O relatório de Sutherland “demonstra pela primeira vez um cenário para gerar potencialmente todas as unidades de vida em um local geológico”, afirma Jack W. Szostak, geneticista do Hospital Geral de Massachusetts, que estuda a origem da vida. “Os detalhes do cenário serão debatidos por algum tempo, mas no geral acho que é um grande avanço.” Szostak dividiu um Prêmio Nobel de Medicina em 2009 pela descoberta do mecanismo que protege o final dos cromossomos.

As substâncias químicas de Sutherland não podem ser misturadas de uma vez. Seu esquema da reação exige que sejam colocadas em sequência em um reservatório central. Então, em seu cenário, canais separados correm sobre depósitos minerais e chegam um a um a esse reservatório. Aí mora um possível problema, afirmou Paul J. Bracher, químico da Universidade Saint Louis, no Missouri, em um comentário na "Nature Chemistry". “Esse novo relatório representa uma abordagem muito interessante, mas os químicos que estudam a origem da vida ainda têm muito trabalho para fazer na cozinha”, escreveu ele.

Outros têm reservas mais profundas. Steven Benner, diretor da Fundação para Evolução Molecular Aplicada, de Gainesville, na Flórida, disse que muitas das reações do esquema de Sutherland “não são reais”, o que significa que substâncias químicas puras podem reagir como foi proposto no laboratório, mas não se pode esperar que o processo ocorra da mesma maneira em uma mistura natural dessas substâncias químicas.
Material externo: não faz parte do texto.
(** [del self._workbook[sheet]] for each name of a list; deleting a sheet
    that is not there is a [KeyError]. *)
Fixpoint delete_sheets (names : list string) (wb : gmap string sheet)
  : result (gmap string sheet) :=
  match names with
  | [] => Ok wb
  | sheet :: rest =>
      match wb !! sheet with
      | Some _ => delete_sheets rest (delete sheet wb)
      | None => Raise KeyError
      end
  end.

Definition _delete_all_sheets (self : t) : result t :=
  wb ← delete_sheets (sheetnames self) (_workbook self);
  Ok (Workbook wb (indicators_dates self)).

(** The dictionary from sheet names to codes that
    [_get_existing_indicators_sheets] makes of the registry. *)
Definition name_to_code : gmap string Z :=
  foldl (λ acc item, <[name item.2 := item.1]> acc) ∅
        (map_to_list _worksheet_properties).

(** The loop of [_get_existing_indicators_sheets].  A worksheet of the
    workbook is known by its name: the sheet [_create_sheet code] returns
    is the one the registry names for [code]. *)
Fixpoint existing_sheets (names : list string) (found : gset string)
    (self : t) : result (gset string * t) :=
  match names with
  | [] => Ok (found, self)
  | sheet_name :: rest =>
      match name_to_code !! sheet_name with
      | None => existing_sheets rest found self
      | Some code =>
          '(_, self) ← _create_sheet code self;
          existing_sheets rest
            (found ∪ from_option (λ p, {[name p]}) ∅
                       (_worksheet_properties !! code))
            self
      end
  end.

Definition _get_existing_indicators_sheets (self : t)
  : result (gset string * t) :=
  existing_sheets (sheetnames self) ∅ self.

(** [_protect_all_sheets] assigns the attributes of
    [_worksheet_protection] to the protection of each of these sheets.
    The attributes are not part of a [sheet] here; the result is the set
    of the sheets that receive them. *)
Definition _protect_all_sheets (self : t) : result (gset string * t) :=
  _get_existing_indicators_sheets self.

(** The constructor.  [loaded] is what [load_workbook] gives when the
    file exists; without a file the workbook is a new one, which openpyxl
    makes with one sheet, [Sheet], and whose sheets are all deleted.  The
    metadata writer is made on the sheet of code -1 and writes through to
    it. *)
Definition __init__ (loaded : option (gmap string sheet)) : result t :=
  self ← match loaded with
         | Some sheets => Ok (Workbook sheets ∅)
         | None =>
             _delete_all_sheets
               (Workbook {["Sheet"%string := Sheet ∅ None "visible"]} ∅)
         end;
  '(worksheet_metadata, self) ← _create_sheet (-1) self;
  '(dates, written) ← MetadataWriter.__init__ (cells worksheet_metadata);
  Ok (Workbook
        (<["metadata"%string :=
             Sheet written (tabColor worksheet_metadata)
                   (sheet_state worksheet_metadata)]> (_workbook self))
        dates).

End IndicatorsWorkbook.

(** ** Notions used in the statements *)

(** What one turn of a row locator answers for the date [d] found on
    [row]. *)
Definition verdict (first_date d : date) (row : nat) : option nat :=
  if date_eqb d first_date then Some row
  else if date_ltb d first_date then Some (row + 1)%nat
  else None.

(** The key the date-keyed locator reads on a row, and the one the IPCA
    locator reads. *)
Definition date_key (ws : worksheet) (row : nat) (d : date) : Prop :=
  ∃ t, ws !! (row, 1%nat) = Some (VDatetime d t).

Definition month_key (ws : worksheet) (row : nat) (d : date) : Prop :=
  ws !! (row, 1%nat) = Some (VInt (year d))
  ∧ ws !! (row, 2%nat) = Some (VInt (month d))
  ∧ 1 ≤ year d ≤ 9999 ∧ 1 ≤ month d ≤ 12 ∧ day d = 1.

(** The sheet after [write_cells] and after the loop of [write_rows], as
    plain functions of the sheet before. *)
Fixpoint put_cells (row column : nat) (xs : list value) (ws : worksheet)
  : worksheet :=
  match xs with
  | [] => ws
  | x :: xs' => put_cells row (S column) xs' (<[(row, column) := x]> ws)
  end.

Fixpoint put_rows (row : nat) (rows : list (list value)) (ws : worksheet)
  : worksheet :=
  match rows with
  | [] => ws
  | xs :: rest => put_rows (S row) rest (put_cells row 1 xs ws)
  end.

(** [xs] is the row the writer makes of [record]. *)
Definition formats (self : writer) (record : IndicatorRecord)
    (xs : list value) : Prop :=
  format_record self record = Ok xs.

(** The date a data row stands for: the date in column 1, written in this
    session or loaded, or, on an IPCA sheet, the first day of the year and
    month in columns 1 and 2. *)
Definition sheet_date (ws : worksheet) (row : nat) : option date :=
  match ws !! (row, 1%nat) with
  | Some (VDate d) | Some (VDatetime d _) => Some d
  | Some (VInt y) =>
      match ws !! (row, 2%nat) with
      | Some (VInt m) => Some (Date y m 1)
      | _ => None
      end
  | _ => None
  end.

(** A date the file gives back as a [datetime] at that date, and an
    integer it gives back as itself. *)
Definition from_1900 (d : date) : Prop := date_ltb d (Date 1900 1 1) = false.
Benner também reparou que a ideia popular de um mundo de RNA está repleta de vários paradoxos não resolvidos. Um deles é que, se você tem um reservatório de substâncias químicas e coloca energia nele, “você não consegue a vida, consegue asfalto”, diz ele, sugerindo que as substâncias vão reagir para formar um alcatrão pegajoso. Outro é que a água é fundamental para a vida, como são os nucleotídeos, mas a água destrói os nucleotídeos. Um terceiro problema é que o RNA deve agir como uma enzima e guardar informações genéticas, mas os dois papéis possuem propriedades contraditórias: uma enzima precisa se dobrar e ser reativa, enquanto uma molécula genética não deve fazer nenhum dos dois.
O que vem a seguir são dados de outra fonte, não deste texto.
Lemma latest_any_last (first : attempt) (rest : list attempt) :
  latest (fun _ => true) (first :: rest) = Some (last rest first).
Proof.
  induction rest as [|b r _] using rev_ind; [reflexivity|].
  rewrite app_comm_cons, latest_snoc, last_last. reflexivity.
Qed.

(** X1: The three counters count: after any sequence of attempts on a fresh
    monitor, [total_attempts], [successful_attempts] and [failed_attempts]
    of a location are the numbers of its attempts, of its successes and of
    its failures; a location never attempted has no record. *)
Theorem counters_count_attempts (fs : filesystem) (l : list attempt)
  (location : string) :
  exists st,
    record_all (empty_store, fs) l = Ok st /\
    match attempts_for location l with
    | [] => location_record (fst st) location = None
    | _ :: _ =>
        exists loc,
          location_record (fst st) location = Some loc /\
          counters loc =
            Some (Z.of_nat (List.length (attempts_for location l)),
                  count a_success (attempts_for location l),
                  count failed (attempts_for location l))
    end.
Proof.
  destruct (location_described fs l location) as (st & R & D).
  exists st. split; [exact R|].
  unfold described in D. destruct (attempts_for location l) as [|x la]; [exact D|].
  destruct D as (d & G & _ & _ & B). exists (PDict d). split; [exact G|].
  unfold counters. cbn [field].
  rewrite (d_total _ _ B), (d_successful _ _ B), (d_failed _ _ B). reflexivity.
Qed.

(** X2: The timestamps of a record: [first_seen] is the time of the first
    attempt for the location and [last_attempt] of the latest;
    [last_success] and [last_failure] are the times of the latest success
    and the latest failure, [None] when there was none; [last_error] is the
    message of the latest failure, and the key is missing before the first
    failure. *)
Theorem timestamps_follow_attempts (fs : filesystem) (l : list attempt)
  (location : string) (first : attempt) (rest : list attempt) :
  attempts_for location l = first :: rest ->
  exists st loc,
    record_all (empty_store, fs) l = Ok st /\
    location_record (fst st) location = Some loc /\
    field loc "first_seen" = Some (stamp first) /\
    field loc "last_attempt" = Some (stamp (last rest first)) /\
    field loc "last_success" = Some (stamp_of (latest a_success (first :: rest))) /\
    field loc "last_failure" = Some (stamp_of (latest failed (first :: rest))) /\
    field loc "last_error" =
      match latest failed (first :: rest) with
      | Some a => Some (of_option_str (a_error_message a))
      | None => None
      end.
Proof.
  intros E. destruct (location_described fs l location) as (st & R & D).
  rewrite E in D. destruct D as (d & G & F & L & B).
  exists st, (PDict d). cbn [field].
  split; [exact R|]. split; [exact G|]. split; [exact F|].
  split.
  { rewrite L, latest_any_last. reflexivity. }
  split; [exact (d_last_success _ _ B)|].
  split; [exact (d_last_failure _ _ B)|exact (d_last_error _ _ B)].
Qed.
O campo tradicional da química prebiótica fez alguns progressos, na visão de Benner, mas não o suficiente para sugerir respostas reais. “Ter esses problemas básicos ainda sem solução quer dizer que talvez não estejamos respondendo à questão certa.”

Sutherland ainda está tentando encontrar rotas plausíveis para os outros dois nucleotídeos de RNA. Ele também espera entender como as moléculas da vida podem ter sido construídas a partir de suas unidades individuais, um processo conhecido como polimerização. “Em biologia, o RNA faz a proteína e a proteína faz o RNA, então a biologia está nos dizendo que eles trabalham em conluio”, explica. Ele diz que ainda não sabe se a polimerização aconteceria em uma superfície de metal, normalmente tida como uma boa catalisadora, ou dentro de uma membrana celular.

A vida ainda pode ser improvável, mas pelo menos está começando a parecer quase possível.